(** * Overmind: the terminal network (TerminalNetworkV2)

    A shallow embedding of [TerminalNetwork_v2.ts]: the threshold table, the
    state classifier, the override entry points, the transfer executor, the
    request / provide handlers, the assignment of states and the exchange
    of a tick, followed by the properties of the specification and of the
    code stated over that embedding.

    Conventions of the embedding.
    - A JavaScript [number] is an exact rational, one of the two infinities,
      or NaN.  Signed zeros and rounding are not modelled: the quantities of
      the game are integers far below 2^53, and the divisions of the file
      (the mean and the fifth of [getEnergyThresholds], the score of
      [getBestSenderColony]) are taken exactly.
    - JavaScript objects used as dictionaries are [gmap]s keyed by strings.
      Reading a missing numeric property and using it in arithmetic or in a
      comparison behaves as NaN does, which is how [get_num] reads them.
    - The class instance, the game world and the record of what the code
      did to its environment (terminal sends, market orders, log lines) are
      threaded through a state-and-exception monad; a [TypeError] raised by
      dereferencing [undefined] is the exception.
    - What the file imports from the game and from the rest of the
      repository is gathered in the classes [Host] and [TickHost]; the
      properties hold for every instance of them. *)

From Stdlib Require Import QArith Lqa Lia Bool List Sorted.
From stdpp Require Import gmap strings list fin_maps.

Local Open Scope string_scope.

(* ===================================================================== *)
(** ** JavaScript numbers *)
(* ===================================================================== *)

Module Num.

Inductive number : Type :=
| Fin (q : Q)
| PInf
| NInf
| NaN.

Definition Qlt_bool (x y : Q) : bool := negb (Qle_bool y x).

Definition of_Z (z : Z) : number := Fin (inject_Z z).

(** [a + b] *)
Definition add (a b : number) : number :=
  match a, b with
  | NaN, _ | _, NaN => NaN
  | Fin x, Fin y => Fin (x + y)
  | PInf, NInf | NInf, PInf => NaN
  | PInf, _ | _, PInf => PInf
  | NInf, _ | _, NInf => NInf
  end.

(** unary [-a] *)
Definition neg (a : number) : number :=
  match a with
  | Fin x => Fin (- x)
  | PInf => NInf
  | NInf => PInf
  | NaN => NaN
  end.

(** [a - b] *)
Definition sub (a b : number) : number := add a (neg b).

Definition sign_mul (pos_a pos_b : bool) : number :=
  if Bool.eqb pos_a pos_b then PInf else NInf.

(** [a * b] *)
Definition mul (a b : number) : number :=
  match a, b with
  | NaN, _ | _, NaN => NaN
  | Fin x, Fin y => Fin (x * y)
  | Fin x, PInf | PInf, Fin x =>
      if Qeq_bool x 0 then NaN else sign_mul (Qlt_bool 0 x) true
  | Fin x, NInf | NInf, Fin x =>
      if Qeq_bool x 0 then NaN else sign_mul (Qlt_bool 0 x) false
  | PInf, PInf | NInf, NInf => PInf
  | PInf, NInf | NInf, PInf => NInf
  end.

(** [a / b] *)
Definition div (a b : number) : number :=
  match a, b with
  | NaN, _ | _, NaN => NaN
  | Fin x, Fin y =>
      if Qeq_bool y 0
      then (if Qeq_bool x 0 then NaN else sign_mul (Qlt_bool 0 x) true)
      else Fin (x / y)
  | Fin _, (PInf | NInf) => Fin 0
  | (PInf | NInf), (PInf | NInf) => NaN
  | PInf, Fin y => sign_mul true (Qle_bool 0 y)
  | NInf, Fin y => sign_mul false (Qle_bool 0 y)
  end.

(** [a < b]; every comparison with NaN is false. *)
Definition lt (a b : number) : bool :=
  match a, b with
  | NaN, _ | _, NaN => false
  | Fin x, Fin y => Qlt_bool x y
  | NInf, (Fin _ | PInf) => true
  | Fin _, PInf => true
  | _, _ => false
  end.

(** [a <= b] *)
Definition le (a b : number) : bool :=
  match a, b with
  | NaN, _ | _, NaN => false
  | Fin x, Fin y => Qle_bool x y
  | NInf, _ => true
  | _, PInf => true
  | _, _ => false
  end.

(** [a > b] and [a >= b] *)
Definition gt (a b : number) : bool := lt b a.
Definition ge (a b : number) : bool := le b a.

(** [a == b] on numbers *)
Definition eqb (a b : number) : bool :=
  match a, b with
  | Fin x, Fin y => Qeq_bool x y
  | PInf, PInf | NInf, NInf => true
  | _, _ => false
  end.

(** Truthiness of a number: [0] and [NaN] are falsy. *)
Definition truthy (a : number) : bool :=
  match a with
  | Fin x => negb (Qeq_bool x 0)
  | PInf | NInf => true
  | NaN => false
  end.

(** [Math.min(a, b)]: NaN if either argument is, else the smaller. *)
Definition min2 (a b : number) : number :=
  match a, b with
  | NaN, _ | _, NaN => NaN
  | _, _ => if le a b then a else b
  end.

Definition max2 (a b : number) : number :=
  match a, b with
  | NaN, _ | _, NaN => NaN
  | _, _ => if le a b then b else a
  end.

(** [Math.min(a, b, c)] *)
Definition min3 (a b c : number) : number := min2 (min2 a b) c.

Definition is_nan (a : number) : bool :=
  match a with NaN => true | _ => false end.

(** [_.sum(xs)] of lodash 3 over an array of numbers:
    [result += +x || 0] from [0], so an entry that is [0], NaN or
    [undefined] adds [0]. *)
Definition sum (xs : list number) : number :=
  fold_left (fun result x => add result (if truthy x then x else Fin 0)) xs (Fin 0).

End Num.

Abbreviation number := Num.number.
Abbreviation Fin := Num.Fin.
Abbreviation PInf := Num.PInf.
Abbreviation NInf := Num.NInf.
Abbreviation NaN := Num.NaN.

(* ===================================================================== *)
(** ** Game constants and enumerations *)
(* ===================================================================== *)

(** Resource identifiers are the string constants of the game. *)
Abbreviation ResourceConstant := string (only parsing).

Definition RESOURCE_ENERGY : string := "energy".
Definition RESOURCE_POWER : string := "power".
Definition RESOURCE_OPS : string := "ops".

(** [ScreepsReturnCode], the result type of the game's actions. *)
Inductive ScreepsReturnCode : Type :=
| OK                          (* 0 *)
| ERR_NOT_OWNER               (* -1 *)
| ERR_NO_PATH                 (* -2 *)
| ERR_NAME_EXISTS             (* -3 *)
| ERR_BUSY                    (* -4 *)
| ERR_NOT_FOUND               (* -5 *)
| ERR_NOT_ENOUGH_RESOURCES    (* -6 *)
| ERR_INVALID_TARGET          (* -7 *)
| ERR_FULL                    (* -8 *)
| ERR_NOT_IN_RANGE            (* -9 *)
| ERR_INVALID_ARGS            (* -10 *)
| ERR_TIRED                   (* -11 *)
| ERR_NO_BODYPART             (* -12 *)
| ERR_RCL_NOT_ENOUGH          (* -14 *)
| ERR_GCL_NOT_ENOUGH.         (* -15 *)

#[global] Instance ScreepsReturnCode_eq_dec : EqDecision ScreepsReturnCode.
Proof. solve_decision. Defined.

(** [const enum TN_STATE] *)
Inductive TN_STATE : Type :=
| activeProvider    (* = 5 *)
| passiveProvider   (* = 4 *)
| equilibrium       (* = 3 *)
| passiveRequestor  (* = 2 *)
| activeRequestor   (* = 1 *)
| error.            (* = 0 *)

Definition TN_STATE_value (s : TN_STATE) : Z :=
  match s with
  | activeProvider => 5
  | passiveProvider => 4
  | equilibrium => 3
  | passiveRequestor => 2
  | activeRequestor => 1
  | error => 0
  end.

(** [interface Thresholds]; [surplus: undefined] is [None]. *)
Record Thresholds : Type := mkThresholds {
  target : number;
  surplus : option number;
  tolerance : number;
}.

Record RequestOpts : Type := mkRequestOpts {
  allowDivvying : bool;
  sendTargetPlusTolerance : bool;
  allowMarketBuy : bool;
  receiveOnlyOncePerTick : bool;
}.

Record ProvideOpts : Type := mkProvideOpts {
  allowPushToOtherRooms : bool;
  allowMarketSell : bool;
}.

Record TradeOpts : Type := mkTradeOpts {
  preferDirect : bool;
}.

(** A terminal structure, as far as this file looks at it: the room it
    stands in and whether it is owned.  What changes during a tick (its
    store, whether it is ready) is read from the world. *)
Record StructureTerminal : Type := mkTerminal {
  room_name : string;
  my : bool;
}.

Record StructureStorage : Type := mkStorage {
  storage_store : gmap string number;
}.

(** The part of [Colony] that the terminal network reads. *)
Record Colony : Type := mkColony {
  name : string;
  level : Z;
  assets : gmap string number;
  terminal : option StructureTerminal;
  storage : option StructureStorage;
  factory : bool;
}.

(** Whether an optional property holds an object (objects are truthy). *)
Definition defined {A} (o : option A) : bool :=
  match o with Some _ => true | None => false end.

(** [obj[key]] read as a number: a missing property is [undefined], which
    every arithmetic operator and comparison treats as NaN. *)
Definition get_num (obj : gmap string number) (key : string) : number :=
  default NaN (obj !! key).

(** [_.sum(obj)] over the values of an object. *)
Definition sum_values (obj : gmap string number) : number :=
  Num.sum (snd <$> map_to_list obj).

(** The game's [LAB_MINERAL_CAPACITY]; with it the three defaults below
    are the 7000, 45000 and 1000 that the source gives for them. *)
Definition LAB_MINERAL_CAPACITY : number := Fin 3000.

Definition DEFAULT_TARGET : number :=
  Num.add (Num.mul (Fin 2) LAB_MINERAL_CAPACITY) (Fin 1000).
Definition DEFAULT_SURPLUS : number := Num.mul (Fin 15) LAB_MINERAL_CAPACITY.
Definition DEFAULT_TOLERANCE : number := Num.div LAB_MINERAL_CAPACITY (Fin 3).

Definition THRESHOLDS_DEFAULT : Thresholds :=
  {| target := DEFAULT_TARGET;
     surplus := Some DEFAULT_SURPLUS;
     tolerance := DEFAULT_TOLERANCE |}.
Definition THRESHOLDS_DONT_WANT : Thresholds :=
  {| target := Fin 0; surplus := Some (Fin 0); tolerance := Fin 0 |}.
Definition THRESHOLDS_DONT_CARE : Thresholds :=
  {| target := Fin 0; surplus := None; tolerance := Fin 0 |}.
Definition THRESHOLDS_POWER : Thresholds :=
  {| target := Fin 2500; surplus := None; tolerance := Fin 2500 |}.
Definition THRESHOLDS_OPS : Thresholds :=
  {| target := Fin 2500; surplus := None; tolerance := Fin 2500 |}.

(** [TerminalNetworkV2.settings] *)
Definition maxEnergySendAmount : number := Fin 25000.
Definition maxResourceSendAmount : number := Fin 3000.
Definition minColonySpace : number := Fin 20000.

(* ===================================================================== *)
(** ** The network object, the world and the monad *)
(* ===================================================================== *)

(** [interface TerminalNetworkStats], the object kept in persistent memory.
    The [costs] table sits beside the per-resource tables inside
    [transfers]; no resource is called [costs], so the two are separate
    fields here.  The [states] snapshot is written by [recordStats] only. *)
Record TerminalNetworkStats : Type := mkStats {
  transfers : gmap string (gmap string (gmap string number));
  costs : gmap string (gmap string number);
  avgCooldown : gmap string number;
  overload : gmap string number;
}.

Definition TerminalNetworkStatsDefaults : TerminalNetworkStats :=
  {| transfers := ∅; costs := ∅; avgCooldown := ∅; overload := ∅ |}.

(** A line pushed on [notifications]: the rendered text is kept as its
    parts (the bullet and the arrows are decoration). *)
Inductive Notification : Type :=
| TransferNote (origin : string) (amount : number) (resourceType : string)
               (destination : string) (description : string)
| TextNote (msg : string).

(** The fields of [class TerminalNetworkV2]. *)
Record TerminalNetworkV2 : Type := mkNetwork {
  colonies : list Colony;
  colonyThresholds : gmap string (gmap string Thresholds);
  _energyThresholds : option Thresholds;
  colonyStates : gmap string (gmap string TN_STATE);
  activeProviders : gmap string (list Colony);
  passiveProviders : gmap string (list Colony);
  equilibriumNodes : gmap string (list Colony);
  passiveRequestors : gmap string (list Colony);
  activeRequestors : gmap string (list Colony);
  network_assets : gmap string number;
  notifications : list Notification;
  stats : TerminalNetworkStats;
  terminalOverload : gmap string bool;
}.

......

Aim of the exercise. Extract every line containing the string "that" from the data above.

Reply to the task.
    code stated over that embedding.
    [result += +x || 0] from [0], so an entry that is [0], NaN or
(** The part of [Colony] that the terminal network reads. *)
    are the 7000, 45000 and 1000 that the source gives for them. *)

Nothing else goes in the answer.